ENTRIES SHOWN:
(** * Bandpass solution flagging (flint): codec, flaggers and orchestration

    A shallow embedding of the parts of [flint/calibrate/aocalibrate.py] and
    [flint/bptools/preflagger.py] that load, save, inspect and flag
    ao-calibrate solution files, together with the properties established
    about them.

    Conventions.
    - A Python exception is a constructor of [exn]; a call that may raise
      returns a [result]; code that also touches the file system lives in
      the monad [M], whose state (the files on disk) survives an exception.
    - [float] is IEEE-754 binary64 (the kernel's primitive floats): Python
      [float] and numpy [float64] scalars.
    - A stored [complex128] element is a pair of 64-bit words, the bit
      patterns numpy keeps in memory and writes to disk.
    - numpy, scipy and matplotlib routines whose numerical content is outside
      this repository are operations of a [NumLib] record. *)

From Stdlib Require Import ZArith List Bool Lia Floats DecimalString.
From Stdlib Require Import Strings.Byte.
From stdpp Require Import base option list strings gmap.

Local Open Scope Z_scope.

(** ** Exceptions and results *)

(** Modelled from the spec: [flint.exceptions] is not among the sources.
    [PhaseOutlierFitError] is the package's own exception class for a fit
    that failed (the spec's FitConvergenceError); it is a class of its own,
    so an [except PhaseOutlierFitError] clause catches none of the built-in
    exceptions below. *)
Inductive exn : Type :=
| AssertionError
| IndexError
| ValueError
| TypeError
| RuntimeError
| StructError            (* struct.error *)
| PhaseOutlierFitError.  (* flint.exceptions.PhaseOutlierFitError *)

Definition exn_eqb (a b : exn) : bool :=
  match a, b with
  | AssertionError, AssertionError | IndexError, IndexError
  | ValueError, ValueError | TypeError, TypeError
  | RuntimeError, RuntimeError | StructError, StructError
  | PhaseOutlierFitError, PhaseOutlierFitError => true
  | _, _ => false
  end.

Inductive result (A : Type) : Type :=
| Ok (a : A)
| Err (e : exn).
Arguments Ok {A} a.
Arguments Err {A} e.

Definition rbind {A B} (r : result A) (k : A -> result B) : result B :=
  match r with
  | Ok a => k a
  | Err e => Err e
  end.

Notation "'let?' x ':=' c 'in' k" := (rbind c (fun x => k))
  (at level 10, x pattern, c at level 100, k at level 200).

(** [assert cond] *)
Definition py_assert (cond : bool) : result unit :=
  if cond then Ok tt else Err AssertionError.

(** ** Files on disk and the state-and-exception monad *)

Abbreviation filesystem := (gmap string (list byte)).

Definition M (A : Type) : Type := filesystem -> filesystem * result A.

Definition ret {A} (a : A) : M A := fun fs => (fs, Ok a).
Definition raise {A} (e : exn) : M A := fun fs => (fs, Err e).
Definition lift {A} (r : result A) : M A := fun fs => (fs, r).

Definition bind {A B} (m : M A) (k : A -> M B) : M B :=
  fun fs =>
    match m fs with
    | (fs', Ok a) => k a fs'
    | (fs', Err e) => (fs', Err e)
    end.

Notation "'let*' x ':=' c 'in' k" := (bind c (fun x => k))
  (at level 10, x pattern, c at level 100, k at level 200).

(** [try: body except cls: handler]: only an exception of class [cls] is
    handled; whatever the body already wrote to disk stays written. *)
Definition try_except {A} (body : M A) (cls : exn) (handler : M A) : M A :=
  fun fs =>
    match body fs with
    | (fs', Ok a) => (fs', Ok a)
    | (fs', Err e) => if exn_eqb e cls then handler fs' else (fs', Err e)
    end.

(** ** Little-endian integers *)

Definition byte_of_Z (z : Z) : byte :=
  match Byte.of_N (Z.to_N (z mod 256)) with
  | Some b => b
  | None => x00
  end.

Definition Z_of_byte (b : byte) : Z := Z.of_N (Byte.to_N b).

Fixpoint le_bytes (n : nat) (z : Z) : list byte :=
  match n with
  | O => []
  | S k => byte_of_Z z :: le_bytes k (z / 256)
  end.

Fixpoint le_value (bs : list byte) : Z :=
  match bs with
  | [] => 0
  | b :: rest => Z_of_byte b + 256 * le_value rest
  end.

(** Two's complement reading of a [w]-bit word. *)
Definition to_signed (w : Z) (u : Z) : Z :=
  if u <? 2 ^ (w - 1) then u else u - 2 ^ w.

(** Wrap-around of a product accumulated in [int64]. *)
Definition wrap_int64 (z : Z) : Z := to_signed 64 (z mod 2 ^ 64).

(** ** numpy arrays and complex128 elements *)

Record complex128 : Type := Complex { re : Z; im : Z }.

Record ndarray (A : Type) : Type := NdArray { shape : list Z; data : list A }.
Arguments NdArray {A} shape data.
Arguments shape {A} n.
Arguments data {A} n.

(** [np.prod(shape)] *)
Definition np_prod (dims : list Z) : Z := fold_right Z.mul 1 dims.

(** Exponent field all ones: infinity or NaN. *)
Definition f64_isfinite (w : Z) : bool :=
  negb (Z.land (Z.shiftr w 52) 2047 =? 2047).

(** [np.isfinite] on a complex element: both parts finite. *)
Definition isfinite_c (c : complex128) : bool :=
  f64_isfinite (re c) && f64_isfinite (im c).

(** The quiet NaN numpy stores for [np.nan], and [complex(np.nan)]. *)
Definition f64_nan : Z := 0x7ff8000000000000.
Definition nan_c : complex128 := Complex f64_nan 0.

(** 16 bytes per element: real part, then imaginary part. *)
Definition c16_bytes (c : complex128) : list byte :=
  le_bytes 8 (re c) ++ le_bytes 8 (im c).

(** [ndarray.tofile]: the raw elements in row-major order. *)
Definition tofile (a : ndarray complex128) : list byte :=
  concat (map c16_bytes (data a)).

(** [np.fromfile(f, dtype="<i4", count=n)]: up to [n] whole items; returns
    the items and the unread rest of the stream. *)
Fixpoint fromfile_i4 (n : nat) (bs : list byte) : list Z * list byte :=
  match n with
  | O => ([], bs)
  | S k =>
      match bs with
      | b0 :: b1 :: b2 :: b3 :: rest =>
          let '(xs, r) := fromfile_i4 k rest in
          (to_signed 32 (le_value [b0; b1; b2; b3]) :: xs, r)
      | _ => ([], bs)
      end
  end.

Fixpoint fromfile_c16_nat (n : nat) (bs : list byte) : list complex128 :=
  match n with
  | O => []
  | S k =>
      match bs with
      | r0 :: r1 :: r2 :: r3 :: r4 :: r5 :: r6 :: r7 ::
        i0 :: i1 :: i2 :: i3 :: i4 :: i5 :: i6 :: i7 :: rest =>
          Complex (le_value [r0; r1; r2; r3; r4; r5; r6; r7])
                  (le_value [i0; i1; i2; i3; i4; i5; i6; i7])
          :: fromfile_c16_nat k rest
      | _ => []
      end
  end.

(** [np.fromfile(f, dtype="<c16", count=c)]: a negative count reads every
    whole item that is left. The buffer numpy reserves for [count] items
    before it reads is taken to be available; the [MemoryError] of a
    reservation that fails is not part of this model. *)
Definition fromfile_c16 (count : Z) (bs : list byte) : list complex128 :=
  if count <? 0 then fromfile_c16_nat (length bs / 16)%nat bs
  else fromfile_c16_nat (Z.to_nat count) bs.

(** [a.reshape(dims)] on a flat array of [size] items: the resulting shape.
    One negative entry stands for the dimension to be inferred. *)
Definition np_reshape (size : Z) (dims : list Z) : result (list Z) :=
  match List.filter (fun d => d <? 0) dims with
  | [] => if np_prod dims =? size then Ok dims else Err ValueError
  | [_] =>
      let known := np_prod (List.filter (fun d => 0 <=? d) dims) in
      if known =? 0 then Err ValueError
      else if size mod known =? 0
           then Ok (map (fun d => if d <? 0 then size / known else d) dims)
           else Err ValueError
  | _ => Err ValueError
  end.

(** ** The solution file codec *)

Module AOSolutions.
Record t : Type := Build {
  path : string;
  nsol : Z;
  nant : Z;
  nchan : Z;
  npol : Z;
  bandpass : ndarray complex128
}.
End AOSolutions.

(** b"MWAOCAL\0" *)
Definition header_intro : list byte :=
  [x4d; x57; x41; x4f; x43; x41; x4c; x00].

(** One [I] field of [struct.pack]: an unsigned 32-bit integer. *)
Definition pack_I (z : Z) : result (list byte) :=
  if (0 <=? z) && (z <? 2 ^ 32) then Ok (le_bytes 4 z) else Err StructError.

ACTIVITY: Take from the material above the lines running from the one with "(** ** Little-endian integers *)" through the one with "Definition f64_isfinite (w", and repeat them exactly, with nothing else.

ANSWER:
(** ** Little-endian integers *)

Definition byte_of_Z (z : Z) : byte :=
  match Byte.of_N (Z.to_N (z mod 256)) with
  | Some b => b
  | None => x00
  end.

Definition Z_of_byte (b : byte) : Z := Z.of_N (Byte.to_N b).

Fixpoint le_bytes (n : nat) (z : Z) : list byte :=
  match n with
  | O => []
  | S k => byte_of_Z z :: le_bytes k (z / 256)
  end.

Fixpoint le_value (bs : list byte) : Z :=
  match bs with
  | [] => 0
  | b :: rest => Z_of_byte b + 256 * le_value rest
  end.

(** Two's complement reading of a [w]-bit word. *)
Definition to_signed (w : Z) (u : Z) : Z :=
  if u <? 2 ^ (w - 1) then u else u - 2 ^ w.

(** Wrap-around of a product accumulated in [int64]. *)
Definition wrap_int64 (z : Z) : Z := to_signed 64 (z mod 2 ^ 64).

(** ** numpy arrays and complex128 elements *)

Record complex128 : Type := Complex { re : Z; im : Z }.

Record ndarray (A : Type) : Type := NdArray { shape : list Z; data : list A }.
Arguments NdArray {A} shape data.
Arguments shape {A} n.
Arguments data {A} n.

(** [np.prod(shape)] *)
Definition np_prod (dims : list Z) : Z := fold_right Z.mul 1 dims.

(** Exponent field all ones: infinity or NaN. *)
Definition f64_isfinite (w : Z) : bool :=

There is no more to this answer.